Je suis le gars derrière Pavel. Celui qui, un jour en 2007, s'est dit qu'il voudrait raconter l'histoire d'un Russe étrange qui débarque dans un collège privé. Celui qui s'est dit que ce serait le fun de raconter l'histoire de ce Russe du point de vue d'un gars ordinaire. Celui qui s'est fait avoir par le charme de ce gars ordinaire, ce Martin cynique, et qui s'est rendu compte en l'écrivant que l'histoire de Pavel devait d'abord être celle de Martin.

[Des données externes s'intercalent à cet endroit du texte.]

(* ===== verification/Response.v ===== *)
(** * Responses of the firmware as the host reads them (src/command.c to elegoo/msgproto.cpp)

    The firmware encodes a response and puts it into a block; the host checks the
    block, finds the format by the message id and turns the parameters into text.
    The data dictionary itself is read that way, piece by piece. *)

From S2P Require Import Prelude.
From S2P Require Import Crc16.
From S2P Require Import Vlq.
From S2P Require Import State.
From S2P Require Import Machine.
From S2P Require Import Sched.
From S2P Require Import Command.
From S2P Require Import CommandSpec.
From S2P Require Import CommandRun.
From S2P Require Import MsgBlock.
From S2P Require Import HostText.
From S2P Require Import MsgProto.
From S2P Require Import MsgProtoSpec.
From S2P Require Import TextCommand.

(** The text the host has for an argument of a response. *)
Inductive arg_text : host_type → arg → string → Prop :=
| text_of_int t v :
    int_param t = true →
    arg_text (Plain t) (A_int v)
      (if signed_value (Plain t) then to_string (s32 v) else to_string (u32 v))
| text_of_enum t en enums v :
    int_param t = true → s32 v ∈ enums.*2 →
    arg_text (Enumeration (Plain t) en enums) (A_int v) (to_string (s32 v))
| text_of_buffer t bs :
    t = PT_progmem_buffer ∨ t = PT_buffer → (length bs <= 255)%nat →
    arg_text (Plain t) (A_buf bs) (bytes_string bs).

(** The bytes of an argument. *)
Definition arg_bytes (a : arg) : list Z :=
  match a with
  | A_int v => encode_int (u32 v)
  | A_buf bs => Z.of_nat (length bs) :: bs
  | A_str _ => []
  end.
Definition args_bytes (args : list arg) : list Z := concat (map arg_bytes args).

(** ** The firmware's encoder *)

Lemma encodef_loop_args `{Board} (ts : list host_type) args texts maxend out s :
  Forall3 arg_text ts args texts →
  MESSAGE_HEADER_SIZE + Z.of_nat (length (out ++ args_bytes args)) <= maxend →
  encodef_loop maxend (map base_type ts) args out s = (Ret (out ++ args_bytes args), s).
Proof.
  intros Hts. revert out. unfold args_bytes.
  induction Hts as [|t a txt ts args texts Ht _ IH]; intros out Hmax; cbn [map concat] in *.
  { cbn. by rewrite app_nil_r. }
  rewrite !length_app in Hmax. cbn [encodef_loop]. unfold MESSAGE_HEADER_SIZE in *.
  rewrite (proj2 (Z.ltb_ge _ _)) by lia. rewrite app_assoc.
  destruct Ht as [t v Hint|t en enums v Hint _|t bs Hb Hl]; cbn [base_type arg_bytes] in *.
  - rewrite <- IH by (rewrite ?length_app; lia). by destruct t.
  - rewrite <- IH by (rewrite ?length_app; lia). by destruct t.
  - cbn [length] in Hmax. rewrite <- IH by (rewrite ?length_app; cbn [length]; lia).
    destruct Hb as [-> | ->]; rewrite (proj2 (Z.ltb_ge _ (Z.of_nat (length bs)))) by lia;
      by rewrite Nat2Z.id, firstn_all, u8_small by lia.
Qed.

(** ** The host's parser *)

Lemma param_value_text t a txt pre tail :
  arg_text t a txt →
  param_value t (pre ++ arg_bytes a ++ tail) (Z.of_nat (length pre))
  = Val (txt, Z.of_nat (length (pre ++ arg_bytes a))).
Proof.
  intros [t' v Hint|t' en enums v Hint Hin|t' bs Hb Hl]; unfold param_value.
  - assert (is_int (Plain t') = true) as -> by (by destruct t').
    cbn [pt_parse arg_bytes]. rewrite (PT_base_parse_int _ _ (u32 v)) by (apply parse_encode_int, u32_range).
    unfold mbind, hres_bind, mret, hres_ret. do 2 f_equal. destruct (signed_value _); f_equal.
    + apply s32_u32.
    + by rewrite s32_u32, u32_s32.
  - cbn [is_int is_dynamic_string pt_parse arg_bytes].
    rewrite (PT_base_parse_int _ _ (u32 v)) by (apply parse_encode_int, u32_range).
    unfold mbind, hres_bind, mret, hres_ret. rewrite s32_u32, bool_decide_eq_true_2 by done.
    do 3 f_equal. by rewrite s32_u32, s32_small by apply s32_range.
  - assert (is_int (Plain t') = false ∧ is_dynamic_string (Plain t') = true) as [-> ->]
      by (by destruct Hb as [-> | ->]).
    cbn [arg_bytes]. unfold parseStr. rewrite Nat2Z.id, lookup_app_r, Nat.sub_diag by done. cbn [app].
    change ((?x :: ?l) !! 0%nat) with (Some x). cbv iota.
    rewrite (proj2 (Z.ltb_ge _ _)) by (rewrite length_app; cbn [length]; rewrite length_app; lia).
    replace (Z.to_nat (Z.of_nat (length pre) + 1)) with (length (pre ++ [Z.of_nat (length bs)]))
      by (rewrite length_app; cbn; lia).
    change (?x :: bs ++ tail) with ([x] ++ bs ++ tail).
    rewrite (app_assoc pre), drop_app_length, Nat2Z.id, take_app_length.
    unfold mret, hres_ret. do 2 f_equal. rewrite length_app. cbn [length]. lia.
Qed.

Lemma parse_params_texts (ts : list (string * host_type)) args texts pre tail out :
  Forall3 arg_text ts.*2 args texts →
  parse_params (map (λ p, (p.1, Some p.2)) ts) (pre ++ args_bytes args ++ tail) (Z.of_nat (length pre)) out
  = Val (fold_left (λ m p, smap_set p.1 p.2 m) (zip ts.*1 texts) out,
         Z.of_nat (length (pre ++ args_bytes args))).
Proof.
  revert args texts pre out. unfold args_bytes.
  induction ts as [|[k t] ts IH]; intros args texts pre out Hts; cbn [fmap list_fmap] in Hts.
  - inversion Hts; subst. cbn. by rewrite app_nil_r.
  - apply Forall3_cons_inv_l in Hts as (a & args' & txt & texts' & -> & -> & Ha & Hrest). cbn [map concat parse_params].
    unfold or_undef. cbn [snd fst]. unfold mbind at 1, hres_bind at 1.
    rewrite <- app_assoc, (param_value_text t a txt) by done.
    unfold mbind, hres_bind. rewrite app_assoc, (IH args' texts') by done. by rewrite <- app_assoc.
Qed.

(** ** A response *)

(** The entry of the firmware's encoder table and the format of the dictionary
    belong to the same response. *)
Record response_known (mp : MessageParser) (ce : command_encoder) (f : message_format)
    (ts : list (string * host_type)) : Prop := {
  rk_id : 0 <= ce.(ce_encoded_msgid) < 96 ∨ 128 <= ce.(ce_encoded_msgid) < 12288;
  rk_types : ce.(ce_param_types) = map base_type ts.*2;
  rk_size : MESSAGE_MIN < ce.(ce_max_size) <= MESSAGE_MAX;
  rk_found : mp.(mp_messages_by_id) !! ce.(ce_encoded_msgid) = Some (MessageFormat f);
  rk_bytes : f.(mf_msgid_bytes) = PT_base_encode ce.(ce_encoded_msgid);
  rk_wf : format_wf f ts;
  rk_names : "#name" ∉ ts.*1;
}.

(** What the firmware sends. *)
Lemma response_framed `{Board} ce (ts : list host_type) args texts s :
  0 <= ce.(ce_encoded_msgid) < 96 ∨ 128 <= ce.(ce_encoded_msgid) < 12288 →
  ce.(ce_param_types) = map base_type ts →
  MESSAGE_MIN < ce.(ce_max_size) <= MESSAGE_MAX →
  Forall3 arg_text ts args texts →
  let contents := encode_int ce.(ce_encoded_msgid) ++ args_bytes args in
  Z.of_nat (length contents) <= ce.(ce_max_size) - MESSAGE_MIN →
  command_encode_and_frame ce args s = (Ret (frame s.(cmd).(next_sequence) contents), s).
Proof.
  intros Hid Hty Hmax Hts contents Hfit. unfold MESSAGE_MIN, MESSAGE_MAX in *.
  unfold command_encode_and_frame, command_encodef, mbind, M_bind, MESSAGE_MIN.
  rewrite (proj2 (Z.leb_gt _ _)) by lia. rewrite encode_msgid_int, Hty by done.
  rewrite (encodef_loop_args ts args texts);
    [|done|fold contents; unfold MESSAGE_HEADER_SIZE; lia].
  fold contents. cbn. unfold MESSAGE_HEADER_SIZE, MESSAGE_TRAILER_SIZE.
  replace (2 + Z.of_nat (length contents) + 3) with (Z.of_nat (length contents) + 5) by lia.
  rewrite add_frame_eq by lia. done.
Qed.

(** What the host makes of it. *)
Lemma response_read mp ce f ts args texts seq :
  response_known mp ce f ts → Forall3 arg_text ts.*2 args texts →
  let contents := encode_int ce.(ce_encoded_msgid) ++ args_bytes args in
  (length contents <= 59)%nat →
  parse mp (frame seq contents)
  = Val (Some (smap_set "#name" f.(mf_name)
                 (fold_left (λ m p, smap_set p.1 p.2 m) (zip ts.*1 texts) []))).
Proof.
  intros [Hid _ _ Hfound Hbytes [Hps Hnd _] _] Hts contents Hlen.
  set (id := ce.(ce_encoded_msgid)) in *.
  assert (Hid32 : 0 <= id < 2 ^ 31) by lia.
  assert (Hp : ∀ p, parse_int (encode_int id ++ p) = Some (id, p))
    by (intros p; apply parse_encode_int; lia).
  set (h := [Z.of_nat (length contents) + MESSAGE_MIN; seq]).
  set (crc := crc16_ccitt (h ++ contents)). set (trailer := [crc / 256; crc mod 256; MESSAGE_SYNC]).
  assert (Hf : frame seq contents = h ++ contents ++ trailer) by done.
  unfold parse, format_at. change MESSAGE_HEADER_SIZE with (Z.of_nat (length h)).
  rewrite Hf. unfold contents. rewrite <- app_assoc.
  rewrite (PT_base_parse_int h (encode_int id) id) by apply Hp.
  unfold mbind, hres_bind, mret, hres_ret. rewrite s32_small, Hfound by lia.
  change (default UnknownFormat (Some (MessageFormat f))) with (MessageFormat f). cbn [format_parse].
  rewrite Hps, Hbytes, PT_base_encode_int by done.
  replace (Z.of_nat (length h) + Z.of_nat (length (encode_int id)))
    with (Z.of_nat (length (h ++ encode_int id))) by (rewrite length_app; lia).
  rewrite (app_assoc h), (parse_params_texts ts args texts) by done.
  assert (Hpos : Z.of_nat (length ((h ++ encode_int id) ++ args_bytes args))
                 = u64 (Z.of_nat (length ((h ++ encode_int id) ++ args_bytes args ++ trailer))
                        - MESSAGE_TRAILER_SIZE)).
  { unfold contents in Hlen. rewrite !length_app in *. unfold MESSAGE_TRAILER_SIZE.
    rewrite u64_small; cbn [length h trailer] in *; lia. }
  rewrite Hpos, Z.eqb_refl. done.
Qed.

Lemma zip_find (ts : list (string * host_type)) (texts : list string) k v :
  NoDup ts.*1 → k ∉ ts.*1 → length ts = length texts →
  Forall2 (λ p txt, smap_find p.1 (smap_set k v
      (fold_left (λ m p, smap_set p.1 p.2 m) (zip ts.*1 texts) [])) = Some txt) ts texts.
Proof.
  intros Hnd Hk Hl.
  assert (Hz : (zip ts.*1 texts).*1 = ts.*1) by (apply fst_zip; rewrite length_fmap; lia).
  apply Forall2_same_length_lookup_2; [done|]. intros i p txt Hp Htxt.
  assert (Hpk : ts.*1 !! i = Some p.1) by (by rewrite list_lookup_fmap, Hp).
  rewrite smap_find_set, bool_decide_eq_false_2.
  2: { intros <-. apply Hk. by eapply list_elem_of_lookup_2. }
  rewrite smap_find_fold by (by rewrite Hz).
  rewrite (smap_find_elem p.1 txt); [done|by rewrite Hz|].
  apply (list_elem_of_lookup_2 _ i). apply lookup_zip_with_Some. by exists p.1, txt.
Qed.


(** ** An example: a response with a signed number and a buffer *)

Definition example_response_types : list (string * host_type) :=
  [("oid", Plain PT_byte); ("pos", Plain PT_int32); ("data", Plain PT_buffer)].
Definition example_response : message_format :=
  let ps := map (λ p : string * host_type, (p.1, Some p.2)) example_response_types in
  let msg := "sensor_state oid=%c pos=%i data=%*s" in
  mk_message_format (PT_base_encode 77) msg (convert_msg_format msg) "sensor_state" ps
    (fold_left (λ m p, smap_set p.1 p.2 m) ps []).
Definition example_host : MessageParser :=
  mk_MessageParser [] [] {[77 := MessageFormat example_response]} ∅ ∅ [] "" "" "".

C'est comme ça que ça se passe. Ça commence avec une idée, un canevas de base, puis ça déboule tout croche. Je suis comme ça. Je me fie à mon instinct. Je laisse les choses se développer d'elles-mêmes, les histoires s'écrire toutes seules. Bien sûr, je planifie. Mais le plan dévie souvent. Et c'est ce qui fait que je tripe à faire mon métier. Suivre mon instinct, et voir où ça mène.
Au début, c'était supposé être l'histoire de Pavel. En deux ans, c'est devenu l'histoire de Martin. Et c'est très bien comme ça.
Ça fait juste weird quand, en entrevue, je dis « Pavel, c'est l'histoire d'un gars qui s'appelle Martin ».